──────── Provided records ────────
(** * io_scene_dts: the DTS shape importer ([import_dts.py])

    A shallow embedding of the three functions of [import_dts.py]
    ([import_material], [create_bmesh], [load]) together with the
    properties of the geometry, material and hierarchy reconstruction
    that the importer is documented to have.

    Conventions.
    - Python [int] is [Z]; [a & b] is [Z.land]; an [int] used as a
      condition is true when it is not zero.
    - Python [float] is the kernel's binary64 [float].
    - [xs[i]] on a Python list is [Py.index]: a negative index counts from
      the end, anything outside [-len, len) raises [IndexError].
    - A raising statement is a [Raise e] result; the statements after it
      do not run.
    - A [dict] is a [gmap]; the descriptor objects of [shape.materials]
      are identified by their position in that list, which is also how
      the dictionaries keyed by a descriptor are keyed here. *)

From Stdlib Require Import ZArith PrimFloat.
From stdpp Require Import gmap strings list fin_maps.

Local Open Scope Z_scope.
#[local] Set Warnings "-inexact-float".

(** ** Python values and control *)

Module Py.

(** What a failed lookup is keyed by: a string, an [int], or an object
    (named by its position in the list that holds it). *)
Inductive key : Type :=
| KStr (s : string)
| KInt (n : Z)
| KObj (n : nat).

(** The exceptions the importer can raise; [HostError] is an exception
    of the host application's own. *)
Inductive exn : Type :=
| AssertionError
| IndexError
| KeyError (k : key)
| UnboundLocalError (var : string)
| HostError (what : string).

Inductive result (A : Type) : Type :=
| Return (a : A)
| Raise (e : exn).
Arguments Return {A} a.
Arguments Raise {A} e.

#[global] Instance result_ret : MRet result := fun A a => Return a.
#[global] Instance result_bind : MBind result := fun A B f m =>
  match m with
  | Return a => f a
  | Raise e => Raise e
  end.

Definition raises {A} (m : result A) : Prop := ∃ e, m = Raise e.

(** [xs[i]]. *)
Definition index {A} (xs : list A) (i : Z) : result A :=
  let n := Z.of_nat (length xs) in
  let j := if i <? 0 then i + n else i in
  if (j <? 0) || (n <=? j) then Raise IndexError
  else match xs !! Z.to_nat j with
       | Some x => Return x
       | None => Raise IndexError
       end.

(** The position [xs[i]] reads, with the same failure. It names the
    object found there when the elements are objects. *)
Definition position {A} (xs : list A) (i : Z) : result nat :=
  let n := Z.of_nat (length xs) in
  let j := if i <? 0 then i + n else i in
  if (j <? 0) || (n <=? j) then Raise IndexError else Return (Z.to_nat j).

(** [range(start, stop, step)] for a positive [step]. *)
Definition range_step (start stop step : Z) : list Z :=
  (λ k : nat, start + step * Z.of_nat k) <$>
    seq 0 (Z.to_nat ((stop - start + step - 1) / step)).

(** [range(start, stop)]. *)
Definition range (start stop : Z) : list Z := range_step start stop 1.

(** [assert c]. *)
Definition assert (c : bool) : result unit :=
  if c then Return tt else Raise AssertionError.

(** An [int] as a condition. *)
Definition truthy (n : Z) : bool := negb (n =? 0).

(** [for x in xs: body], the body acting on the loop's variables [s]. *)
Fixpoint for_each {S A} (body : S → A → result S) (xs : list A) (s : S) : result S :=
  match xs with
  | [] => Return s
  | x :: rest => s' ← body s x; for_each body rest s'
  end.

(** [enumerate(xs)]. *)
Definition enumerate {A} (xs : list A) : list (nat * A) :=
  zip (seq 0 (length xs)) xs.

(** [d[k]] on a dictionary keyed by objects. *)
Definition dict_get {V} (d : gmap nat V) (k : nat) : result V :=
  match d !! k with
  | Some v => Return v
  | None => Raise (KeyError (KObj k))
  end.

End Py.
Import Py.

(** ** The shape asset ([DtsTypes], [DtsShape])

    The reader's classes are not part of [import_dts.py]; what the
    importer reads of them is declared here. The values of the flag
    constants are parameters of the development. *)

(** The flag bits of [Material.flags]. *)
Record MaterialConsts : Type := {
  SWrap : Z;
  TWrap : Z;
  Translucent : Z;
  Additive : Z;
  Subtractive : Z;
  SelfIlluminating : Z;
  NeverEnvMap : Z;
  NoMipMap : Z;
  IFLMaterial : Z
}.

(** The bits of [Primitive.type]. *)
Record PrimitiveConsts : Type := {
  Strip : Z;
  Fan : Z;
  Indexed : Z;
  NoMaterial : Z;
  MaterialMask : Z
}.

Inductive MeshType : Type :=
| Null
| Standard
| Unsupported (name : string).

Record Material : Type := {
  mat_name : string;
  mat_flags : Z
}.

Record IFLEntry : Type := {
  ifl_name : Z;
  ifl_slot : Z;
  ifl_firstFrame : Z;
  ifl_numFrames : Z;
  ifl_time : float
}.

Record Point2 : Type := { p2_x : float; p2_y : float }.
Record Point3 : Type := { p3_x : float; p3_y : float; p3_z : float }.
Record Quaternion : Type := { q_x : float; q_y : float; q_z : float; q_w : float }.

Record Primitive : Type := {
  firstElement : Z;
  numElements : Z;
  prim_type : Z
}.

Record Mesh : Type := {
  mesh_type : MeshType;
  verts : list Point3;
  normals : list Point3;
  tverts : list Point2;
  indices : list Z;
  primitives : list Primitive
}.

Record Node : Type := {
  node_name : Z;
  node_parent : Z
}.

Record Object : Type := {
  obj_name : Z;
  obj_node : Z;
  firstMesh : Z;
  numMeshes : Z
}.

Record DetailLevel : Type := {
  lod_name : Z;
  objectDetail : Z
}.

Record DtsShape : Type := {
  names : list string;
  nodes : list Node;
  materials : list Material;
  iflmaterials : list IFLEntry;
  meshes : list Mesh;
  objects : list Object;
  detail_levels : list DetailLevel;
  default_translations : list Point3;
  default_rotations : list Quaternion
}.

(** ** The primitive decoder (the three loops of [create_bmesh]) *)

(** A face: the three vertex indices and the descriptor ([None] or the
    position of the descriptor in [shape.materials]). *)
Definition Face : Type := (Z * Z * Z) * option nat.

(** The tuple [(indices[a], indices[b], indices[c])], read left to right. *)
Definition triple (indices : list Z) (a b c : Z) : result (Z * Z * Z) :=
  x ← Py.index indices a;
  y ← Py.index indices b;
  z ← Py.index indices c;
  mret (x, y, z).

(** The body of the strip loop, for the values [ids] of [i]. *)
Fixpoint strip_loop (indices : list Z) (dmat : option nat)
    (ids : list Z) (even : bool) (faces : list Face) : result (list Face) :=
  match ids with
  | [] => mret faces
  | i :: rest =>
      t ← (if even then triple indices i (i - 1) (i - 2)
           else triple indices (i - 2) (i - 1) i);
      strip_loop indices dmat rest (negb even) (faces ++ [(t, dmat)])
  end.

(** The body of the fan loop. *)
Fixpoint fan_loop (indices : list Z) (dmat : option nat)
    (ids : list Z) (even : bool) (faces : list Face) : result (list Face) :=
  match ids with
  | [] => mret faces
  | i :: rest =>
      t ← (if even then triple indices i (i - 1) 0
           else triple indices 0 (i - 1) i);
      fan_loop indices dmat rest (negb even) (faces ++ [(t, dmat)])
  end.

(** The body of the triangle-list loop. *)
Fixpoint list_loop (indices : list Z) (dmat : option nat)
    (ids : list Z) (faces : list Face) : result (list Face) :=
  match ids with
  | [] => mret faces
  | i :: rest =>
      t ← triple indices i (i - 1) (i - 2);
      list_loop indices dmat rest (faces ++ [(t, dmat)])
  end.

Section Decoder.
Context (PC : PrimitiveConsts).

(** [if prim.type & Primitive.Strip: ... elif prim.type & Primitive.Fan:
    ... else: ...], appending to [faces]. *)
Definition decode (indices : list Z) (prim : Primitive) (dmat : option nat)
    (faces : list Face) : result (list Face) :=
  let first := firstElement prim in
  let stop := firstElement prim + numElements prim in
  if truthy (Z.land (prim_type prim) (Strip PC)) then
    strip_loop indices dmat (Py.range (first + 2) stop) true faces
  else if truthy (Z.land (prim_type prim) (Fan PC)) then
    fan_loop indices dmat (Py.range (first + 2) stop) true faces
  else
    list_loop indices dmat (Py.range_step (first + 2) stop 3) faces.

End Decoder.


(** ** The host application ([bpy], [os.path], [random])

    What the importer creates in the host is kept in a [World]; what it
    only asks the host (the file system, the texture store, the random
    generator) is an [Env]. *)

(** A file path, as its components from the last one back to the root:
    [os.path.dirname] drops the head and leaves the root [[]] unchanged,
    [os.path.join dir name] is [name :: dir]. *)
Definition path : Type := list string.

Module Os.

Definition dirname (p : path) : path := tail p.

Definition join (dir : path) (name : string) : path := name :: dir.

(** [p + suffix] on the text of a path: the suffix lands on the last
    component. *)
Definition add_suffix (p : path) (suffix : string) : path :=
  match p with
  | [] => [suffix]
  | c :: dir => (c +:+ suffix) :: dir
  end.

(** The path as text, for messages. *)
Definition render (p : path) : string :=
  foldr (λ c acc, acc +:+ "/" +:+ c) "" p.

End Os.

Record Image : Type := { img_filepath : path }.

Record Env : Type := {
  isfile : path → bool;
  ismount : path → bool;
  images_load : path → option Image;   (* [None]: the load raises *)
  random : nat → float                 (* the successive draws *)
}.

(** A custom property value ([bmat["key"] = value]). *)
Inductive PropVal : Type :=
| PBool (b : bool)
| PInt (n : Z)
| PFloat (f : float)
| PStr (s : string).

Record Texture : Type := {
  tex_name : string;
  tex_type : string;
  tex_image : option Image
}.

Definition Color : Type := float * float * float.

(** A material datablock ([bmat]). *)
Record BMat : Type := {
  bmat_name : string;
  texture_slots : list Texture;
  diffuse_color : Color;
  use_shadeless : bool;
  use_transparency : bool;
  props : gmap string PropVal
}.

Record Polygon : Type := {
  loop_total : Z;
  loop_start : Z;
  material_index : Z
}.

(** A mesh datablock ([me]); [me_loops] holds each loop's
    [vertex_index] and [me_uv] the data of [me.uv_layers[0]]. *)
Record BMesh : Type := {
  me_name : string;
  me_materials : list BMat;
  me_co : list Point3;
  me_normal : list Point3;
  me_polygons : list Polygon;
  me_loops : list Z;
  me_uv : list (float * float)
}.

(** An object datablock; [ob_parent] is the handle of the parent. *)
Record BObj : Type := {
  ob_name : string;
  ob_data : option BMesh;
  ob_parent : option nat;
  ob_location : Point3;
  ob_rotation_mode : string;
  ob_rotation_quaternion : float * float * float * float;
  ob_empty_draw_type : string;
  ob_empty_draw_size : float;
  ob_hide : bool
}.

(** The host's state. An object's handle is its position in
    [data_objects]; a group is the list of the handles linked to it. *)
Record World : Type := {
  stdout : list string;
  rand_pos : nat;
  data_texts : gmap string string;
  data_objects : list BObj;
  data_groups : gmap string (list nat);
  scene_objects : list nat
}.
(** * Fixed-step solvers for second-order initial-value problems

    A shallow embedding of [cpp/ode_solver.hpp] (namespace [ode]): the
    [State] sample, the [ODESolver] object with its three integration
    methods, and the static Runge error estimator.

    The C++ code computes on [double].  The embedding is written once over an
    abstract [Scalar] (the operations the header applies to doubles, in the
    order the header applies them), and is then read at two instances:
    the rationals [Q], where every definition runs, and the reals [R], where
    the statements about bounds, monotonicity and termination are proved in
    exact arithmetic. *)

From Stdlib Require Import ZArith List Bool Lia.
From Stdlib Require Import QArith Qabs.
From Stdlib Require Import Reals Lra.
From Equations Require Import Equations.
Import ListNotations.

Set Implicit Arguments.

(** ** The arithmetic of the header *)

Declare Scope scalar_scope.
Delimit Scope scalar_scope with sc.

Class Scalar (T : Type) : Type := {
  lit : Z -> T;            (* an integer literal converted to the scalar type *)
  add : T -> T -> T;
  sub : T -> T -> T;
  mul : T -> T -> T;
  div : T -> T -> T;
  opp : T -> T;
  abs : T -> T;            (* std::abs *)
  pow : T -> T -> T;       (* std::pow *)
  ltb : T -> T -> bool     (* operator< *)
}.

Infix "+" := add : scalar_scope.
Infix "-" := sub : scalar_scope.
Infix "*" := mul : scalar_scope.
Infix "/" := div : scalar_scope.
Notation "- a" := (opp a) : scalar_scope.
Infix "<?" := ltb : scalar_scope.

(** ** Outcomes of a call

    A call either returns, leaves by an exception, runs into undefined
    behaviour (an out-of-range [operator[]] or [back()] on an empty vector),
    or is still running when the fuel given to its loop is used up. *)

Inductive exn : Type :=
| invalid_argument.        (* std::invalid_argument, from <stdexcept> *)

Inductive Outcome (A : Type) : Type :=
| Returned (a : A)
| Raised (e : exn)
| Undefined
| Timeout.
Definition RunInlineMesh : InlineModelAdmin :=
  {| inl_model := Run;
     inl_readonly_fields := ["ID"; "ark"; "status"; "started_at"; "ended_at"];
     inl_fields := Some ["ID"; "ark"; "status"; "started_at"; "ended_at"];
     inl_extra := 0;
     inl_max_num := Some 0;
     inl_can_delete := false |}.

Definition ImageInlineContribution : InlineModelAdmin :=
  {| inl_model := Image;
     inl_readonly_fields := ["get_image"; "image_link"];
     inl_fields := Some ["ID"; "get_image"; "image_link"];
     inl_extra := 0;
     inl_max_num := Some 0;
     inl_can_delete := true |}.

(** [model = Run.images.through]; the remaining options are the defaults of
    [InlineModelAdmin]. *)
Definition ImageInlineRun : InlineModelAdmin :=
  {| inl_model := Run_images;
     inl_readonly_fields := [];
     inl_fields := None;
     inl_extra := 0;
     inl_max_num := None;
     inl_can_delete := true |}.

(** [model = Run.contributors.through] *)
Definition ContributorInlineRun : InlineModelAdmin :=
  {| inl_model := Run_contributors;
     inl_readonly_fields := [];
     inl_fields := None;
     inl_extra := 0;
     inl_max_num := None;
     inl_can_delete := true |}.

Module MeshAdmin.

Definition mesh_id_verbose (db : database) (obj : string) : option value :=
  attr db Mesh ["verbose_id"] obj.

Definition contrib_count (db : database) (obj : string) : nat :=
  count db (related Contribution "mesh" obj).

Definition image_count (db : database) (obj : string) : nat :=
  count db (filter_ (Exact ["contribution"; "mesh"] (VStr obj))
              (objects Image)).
────────
§ **Task details**
Since only the number is needed, state how many lines of the listing contain the word "exception".

§ **Exercise answer**
2